I nearly make her cry. She backs up slowly, just far enough to escape the frigid air, but close enough because she knows there is no place to go. And she knows that I will make her squirm in the car once the public pleasantries are finished. Her brother waits. He is patient with his mother who “knows everyone.” He makes me smile. In return, I make him a lot of hot chocolate. I cut him slack.

She makes no bones about my favoritism. If she only knew, if she only remembered what I made for her. The space that I carved out just for her. I made her a pink bedroom and I slept in the living room. I made her soups and cassoulet and soft biscuits, anything that would put a slow smile on her face. I poached eggs, I melted crayons, I took every small step with her; She never trailed behind me.

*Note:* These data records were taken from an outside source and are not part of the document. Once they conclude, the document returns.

(** ** C3: determinism *)

Lemma load_agree (st1 st2 : Store) :
  (forall path, In path input_files -> st1 !! path = st2 !! path) ->
  load st1 = load st2.
Proof.
  intros Hagree. unfold load.
  rewrite (Hagree "threads.json") by (simpl; tauto).
  rewrite (Hagree "posts.json") by (simpl; tauto).
  rewrite (Hagree "ai-answers.json") by (simpl; tauto).
  rewrite (Hagree "courses.json") by (simpl; tauto).
  rewrite (Hagree "users.json") by (simpl; tauto).
  reflexivity.
Qed.

(** C3: two runs that find the same five input files end the same way and
    leave the same three output files, whatever state the generator was in
    before [random.seed(42)] and whatever else the directory holds: the
    seed is set once, before any draw, and [NOW] is a constant. *)
Theorem C3_determinism {G : Type} `{RandomSource G}
    (ambient1 ambient2 : G) (st1 st2 : Store) :
  (forall path, In path input_files -> st1 !! path = st2 !! path) ->
  saved (main ambient1 st1) = saved (main ambient2 st2) /\
  raised (main ambient1 st1) = raised (main ambient2 st2) /\
  (forall path, In path output_files ->
     store_after (main ambient1 st1) !! path
     = store_after (main ambient2 st2) !! path).
Proof.
  intros Hagree. pose proof (load_agree st1 st2 Hagree) as Hload.
  unfold main. rewrite Hload.
  destruct (bind (lift (load st2)) _ (seed 42)) as [e | [d' g']]; simpl.
  - repeat split. intros path Hin. apply Hagree.
    simpl in Hin |- *. tauto.
  - repeat split. intros path Hin. simpl in Hin.
    destruct Hin as [<- | [<- | [<- | []]]].
    + rewrite !save_threads. reflexivity.
    + rewrite !save_posts. reflexivity.
    + rewrite !save_ai_answers. reflexivity.
Qed.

I made up the difference. I made her as proud as she made me.

Now, we are in the car, I am lecturing her. I make her cry.

“You are not the only person living in this house,” I yell. Her brother pretends to read the registration to the truck. My voice makes him uncomfortable.

“You have no right to treat anyone this way,” I am at full blast now. “Especially the people you live with. The people who are closest to you.”

She makes a face. “I’m not listening to this anymore.”

Then I put the nail in the coffin: “Is this how you show your love?”

We make amends after she gets off the bus. By the end of the day, we are speaking as if no rift occurred. As if the divide of psychological damage had been crossed by one bowl of matzo soup and one joke and one goodnight hug.

I make sure she knows that I love her. Because I do.

Later on in the week, I make a phone call. To the school.
“There is a group of them,” I say. “They’ve been calling her names on the bus. In the lunch line, behind her back. Sometimes to her face.”

“What kind of names,” they ask.

“Names like nigger,” I say. I make them uncomfortable. The word makes me sick. I want to go to each one of their ignorant houses and make them pay. Stuff their words into their foul mouths and make their parents weep with shame at how they have raised their children to speak to my daughter. The light of my days. The queen of my life. I make a sound in my throat. They assure me, they will take care of it.

I ask my girl about it. I ask her ‘how’d it go at school.’ She wasn’t going to tell me about the nasty remarks.
“It doesn’t make any difference to me,” she says between handfuls of popcorn. She is making a mess. I try not to notice. We are, after all, having a serious conversation.

“What do you mean it doesn’t make any difference?” How can she be so blasé when I am ready to go door-to-door ripping people’s throats out with my bare hands? This kind of rage makes me bulletproof.

“They’re not going to make me feel bad about myself, or make me get bad grades or make me lose my confidence if that’s what you’re worried about,” she says. She’s so on to me! My New Age mom attempt at preserving innocence and self-esteem and authenticity. I make a face.

“I can’t change who I am. They choose to be who they are,” she says. I wish she’d close her mouth while she chews. “I feel bad for them. I’m the one making a future for myself. Who gives a shit what a bunch of rednecks think about me?”

She’s made her point. I walk away, dumbfounded at her clear vision. Ruthless, but clear.

I make myself a cup of coffee and listen to her and her brother fight about what to watch for movie night Friday.

“How about Nemo,” I say from the kitchen, gripping my coffee, waiting for a fight.

“Good idea,” she says. I hear the DVD case pop open.

I made the right decision. For once, I made the right decision.